Records from a data collection
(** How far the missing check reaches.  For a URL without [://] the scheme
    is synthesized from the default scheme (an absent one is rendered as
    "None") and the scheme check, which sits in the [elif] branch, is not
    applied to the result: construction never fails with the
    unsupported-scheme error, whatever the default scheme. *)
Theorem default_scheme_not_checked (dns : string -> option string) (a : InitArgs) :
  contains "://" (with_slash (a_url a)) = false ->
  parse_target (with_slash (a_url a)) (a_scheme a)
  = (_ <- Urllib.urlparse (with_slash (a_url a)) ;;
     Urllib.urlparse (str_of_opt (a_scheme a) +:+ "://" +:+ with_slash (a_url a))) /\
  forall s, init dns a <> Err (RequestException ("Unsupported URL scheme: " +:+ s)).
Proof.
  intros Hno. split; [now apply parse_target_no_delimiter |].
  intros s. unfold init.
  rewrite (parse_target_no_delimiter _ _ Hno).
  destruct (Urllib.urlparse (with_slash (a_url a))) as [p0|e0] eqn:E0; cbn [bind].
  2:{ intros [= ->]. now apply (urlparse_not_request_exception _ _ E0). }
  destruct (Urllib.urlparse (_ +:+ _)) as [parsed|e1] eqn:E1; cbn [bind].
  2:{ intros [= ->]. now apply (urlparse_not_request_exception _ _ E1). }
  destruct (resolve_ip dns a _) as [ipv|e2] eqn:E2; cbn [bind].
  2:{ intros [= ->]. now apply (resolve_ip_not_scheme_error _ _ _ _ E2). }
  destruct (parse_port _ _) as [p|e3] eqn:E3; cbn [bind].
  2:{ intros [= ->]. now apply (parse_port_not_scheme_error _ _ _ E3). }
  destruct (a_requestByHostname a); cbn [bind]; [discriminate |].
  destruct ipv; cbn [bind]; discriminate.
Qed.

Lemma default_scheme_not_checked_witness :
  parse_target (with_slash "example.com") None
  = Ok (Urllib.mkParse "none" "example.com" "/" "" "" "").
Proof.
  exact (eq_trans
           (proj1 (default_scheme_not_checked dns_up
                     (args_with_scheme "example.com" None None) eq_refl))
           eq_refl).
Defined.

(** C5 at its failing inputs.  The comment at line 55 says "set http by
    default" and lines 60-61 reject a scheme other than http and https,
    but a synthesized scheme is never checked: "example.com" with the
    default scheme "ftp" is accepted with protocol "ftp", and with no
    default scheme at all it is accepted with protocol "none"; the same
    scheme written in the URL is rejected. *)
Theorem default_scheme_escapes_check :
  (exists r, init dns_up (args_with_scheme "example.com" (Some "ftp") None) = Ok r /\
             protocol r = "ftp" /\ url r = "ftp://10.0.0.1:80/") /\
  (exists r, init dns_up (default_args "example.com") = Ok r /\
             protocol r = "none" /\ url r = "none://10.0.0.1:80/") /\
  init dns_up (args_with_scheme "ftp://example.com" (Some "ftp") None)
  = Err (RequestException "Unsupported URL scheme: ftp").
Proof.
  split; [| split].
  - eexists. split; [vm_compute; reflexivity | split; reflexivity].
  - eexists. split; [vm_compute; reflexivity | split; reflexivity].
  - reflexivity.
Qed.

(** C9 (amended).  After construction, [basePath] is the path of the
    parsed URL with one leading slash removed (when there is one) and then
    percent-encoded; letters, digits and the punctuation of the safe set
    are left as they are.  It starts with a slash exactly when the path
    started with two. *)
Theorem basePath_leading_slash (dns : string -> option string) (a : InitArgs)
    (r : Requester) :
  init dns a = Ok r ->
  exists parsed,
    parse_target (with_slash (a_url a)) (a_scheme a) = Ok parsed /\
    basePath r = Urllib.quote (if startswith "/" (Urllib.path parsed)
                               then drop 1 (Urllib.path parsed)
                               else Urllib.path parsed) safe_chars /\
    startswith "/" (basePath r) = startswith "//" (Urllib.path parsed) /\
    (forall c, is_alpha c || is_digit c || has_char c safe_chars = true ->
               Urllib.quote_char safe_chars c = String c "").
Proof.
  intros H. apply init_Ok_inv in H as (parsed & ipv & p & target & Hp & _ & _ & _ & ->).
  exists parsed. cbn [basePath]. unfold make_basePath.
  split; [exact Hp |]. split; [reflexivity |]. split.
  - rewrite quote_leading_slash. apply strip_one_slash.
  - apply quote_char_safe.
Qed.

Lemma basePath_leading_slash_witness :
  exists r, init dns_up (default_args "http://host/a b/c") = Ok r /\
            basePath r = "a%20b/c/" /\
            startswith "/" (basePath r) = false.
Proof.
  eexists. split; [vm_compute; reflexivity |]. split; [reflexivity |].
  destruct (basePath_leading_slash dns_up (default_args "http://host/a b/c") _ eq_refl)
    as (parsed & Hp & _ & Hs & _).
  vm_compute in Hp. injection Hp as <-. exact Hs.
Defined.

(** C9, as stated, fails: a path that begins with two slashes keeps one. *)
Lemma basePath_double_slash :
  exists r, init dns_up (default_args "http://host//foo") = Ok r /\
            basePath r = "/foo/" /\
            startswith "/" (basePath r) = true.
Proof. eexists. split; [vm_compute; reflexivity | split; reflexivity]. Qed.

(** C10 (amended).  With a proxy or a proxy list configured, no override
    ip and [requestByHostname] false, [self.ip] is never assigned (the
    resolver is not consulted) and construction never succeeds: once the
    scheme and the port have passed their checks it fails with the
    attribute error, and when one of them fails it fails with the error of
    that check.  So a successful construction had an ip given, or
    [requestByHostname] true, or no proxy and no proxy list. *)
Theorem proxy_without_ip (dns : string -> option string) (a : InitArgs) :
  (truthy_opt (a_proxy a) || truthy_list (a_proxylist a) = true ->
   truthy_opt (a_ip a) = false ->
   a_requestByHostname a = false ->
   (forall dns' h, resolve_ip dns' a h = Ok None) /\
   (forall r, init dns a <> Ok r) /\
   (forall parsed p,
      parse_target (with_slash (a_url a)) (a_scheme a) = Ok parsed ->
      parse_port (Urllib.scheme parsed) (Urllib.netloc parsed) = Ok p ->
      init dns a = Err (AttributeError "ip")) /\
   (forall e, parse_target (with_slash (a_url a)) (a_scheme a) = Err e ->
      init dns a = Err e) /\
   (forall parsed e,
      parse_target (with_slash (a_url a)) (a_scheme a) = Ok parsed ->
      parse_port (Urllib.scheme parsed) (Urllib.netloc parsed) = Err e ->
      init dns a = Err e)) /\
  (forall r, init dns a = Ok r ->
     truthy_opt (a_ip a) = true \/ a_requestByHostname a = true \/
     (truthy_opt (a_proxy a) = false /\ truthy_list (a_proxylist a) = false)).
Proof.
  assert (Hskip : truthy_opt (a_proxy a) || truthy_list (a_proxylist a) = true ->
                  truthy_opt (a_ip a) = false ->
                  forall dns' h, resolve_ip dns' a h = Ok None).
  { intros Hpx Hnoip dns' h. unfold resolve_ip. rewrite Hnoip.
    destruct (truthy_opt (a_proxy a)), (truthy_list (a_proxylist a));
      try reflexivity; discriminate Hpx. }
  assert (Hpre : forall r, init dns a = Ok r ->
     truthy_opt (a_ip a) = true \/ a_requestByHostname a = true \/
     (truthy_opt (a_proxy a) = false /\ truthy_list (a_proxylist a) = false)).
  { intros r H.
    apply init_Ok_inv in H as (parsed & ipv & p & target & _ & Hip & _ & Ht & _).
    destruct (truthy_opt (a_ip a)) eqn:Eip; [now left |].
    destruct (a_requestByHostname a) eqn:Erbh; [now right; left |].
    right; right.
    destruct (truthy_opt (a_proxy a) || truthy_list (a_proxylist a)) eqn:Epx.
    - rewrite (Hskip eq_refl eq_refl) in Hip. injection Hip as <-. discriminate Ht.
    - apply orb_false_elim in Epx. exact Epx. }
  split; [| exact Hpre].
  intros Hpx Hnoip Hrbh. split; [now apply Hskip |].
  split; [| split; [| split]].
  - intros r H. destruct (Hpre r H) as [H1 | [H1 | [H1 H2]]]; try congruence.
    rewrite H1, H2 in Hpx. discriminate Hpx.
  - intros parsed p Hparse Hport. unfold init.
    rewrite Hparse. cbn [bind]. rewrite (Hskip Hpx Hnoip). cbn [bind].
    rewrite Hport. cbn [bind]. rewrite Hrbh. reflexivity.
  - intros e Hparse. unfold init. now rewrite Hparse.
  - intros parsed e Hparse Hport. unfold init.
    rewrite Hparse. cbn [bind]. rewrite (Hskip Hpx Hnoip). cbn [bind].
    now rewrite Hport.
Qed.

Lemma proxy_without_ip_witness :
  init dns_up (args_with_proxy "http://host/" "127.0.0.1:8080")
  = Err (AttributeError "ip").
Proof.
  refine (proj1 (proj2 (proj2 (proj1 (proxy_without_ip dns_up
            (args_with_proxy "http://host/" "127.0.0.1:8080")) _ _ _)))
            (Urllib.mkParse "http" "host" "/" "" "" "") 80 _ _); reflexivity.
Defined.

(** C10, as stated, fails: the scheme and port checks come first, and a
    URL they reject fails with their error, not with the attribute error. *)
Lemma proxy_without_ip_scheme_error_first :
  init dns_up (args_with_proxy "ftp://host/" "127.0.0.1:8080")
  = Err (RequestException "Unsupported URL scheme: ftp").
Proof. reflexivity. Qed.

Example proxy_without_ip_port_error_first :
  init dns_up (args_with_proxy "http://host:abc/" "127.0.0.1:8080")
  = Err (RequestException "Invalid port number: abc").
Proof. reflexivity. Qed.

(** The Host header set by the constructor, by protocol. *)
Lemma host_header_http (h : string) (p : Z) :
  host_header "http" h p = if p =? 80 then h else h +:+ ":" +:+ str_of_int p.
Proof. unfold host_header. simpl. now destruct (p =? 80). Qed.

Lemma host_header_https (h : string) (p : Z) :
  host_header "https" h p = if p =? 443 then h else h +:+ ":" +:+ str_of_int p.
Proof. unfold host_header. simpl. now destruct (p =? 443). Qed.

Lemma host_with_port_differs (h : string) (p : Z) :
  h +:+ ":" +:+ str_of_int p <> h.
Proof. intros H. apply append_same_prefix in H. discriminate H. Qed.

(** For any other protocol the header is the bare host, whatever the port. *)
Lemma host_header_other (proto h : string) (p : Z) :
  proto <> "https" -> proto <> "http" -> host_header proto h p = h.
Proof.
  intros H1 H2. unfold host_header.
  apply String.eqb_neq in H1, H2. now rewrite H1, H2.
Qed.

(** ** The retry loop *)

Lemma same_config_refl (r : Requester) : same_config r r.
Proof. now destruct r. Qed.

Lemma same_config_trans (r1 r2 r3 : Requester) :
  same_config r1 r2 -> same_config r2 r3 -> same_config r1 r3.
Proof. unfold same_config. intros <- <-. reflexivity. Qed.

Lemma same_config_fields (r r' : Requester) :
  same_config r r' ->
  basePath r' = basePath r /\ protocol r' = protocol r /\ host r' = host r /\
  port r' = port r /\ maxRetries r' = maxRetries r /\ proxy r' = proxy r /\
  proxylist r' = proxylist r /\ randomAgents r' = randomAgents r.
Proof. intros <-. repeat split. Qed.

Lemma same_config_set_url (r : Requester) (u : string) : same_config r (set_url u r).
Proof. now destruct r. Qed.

EXERCISE GOAL. In the entries above, find each line that has the word "injection". Copy it.

WRITTEN ANSWER.
  vm_compute in Hp. injection Hp as <-. exact Hs.
    - rewrite (Hskip eq_refl eq_refl) in Hip. injection Hip as <-. discriminate Ht.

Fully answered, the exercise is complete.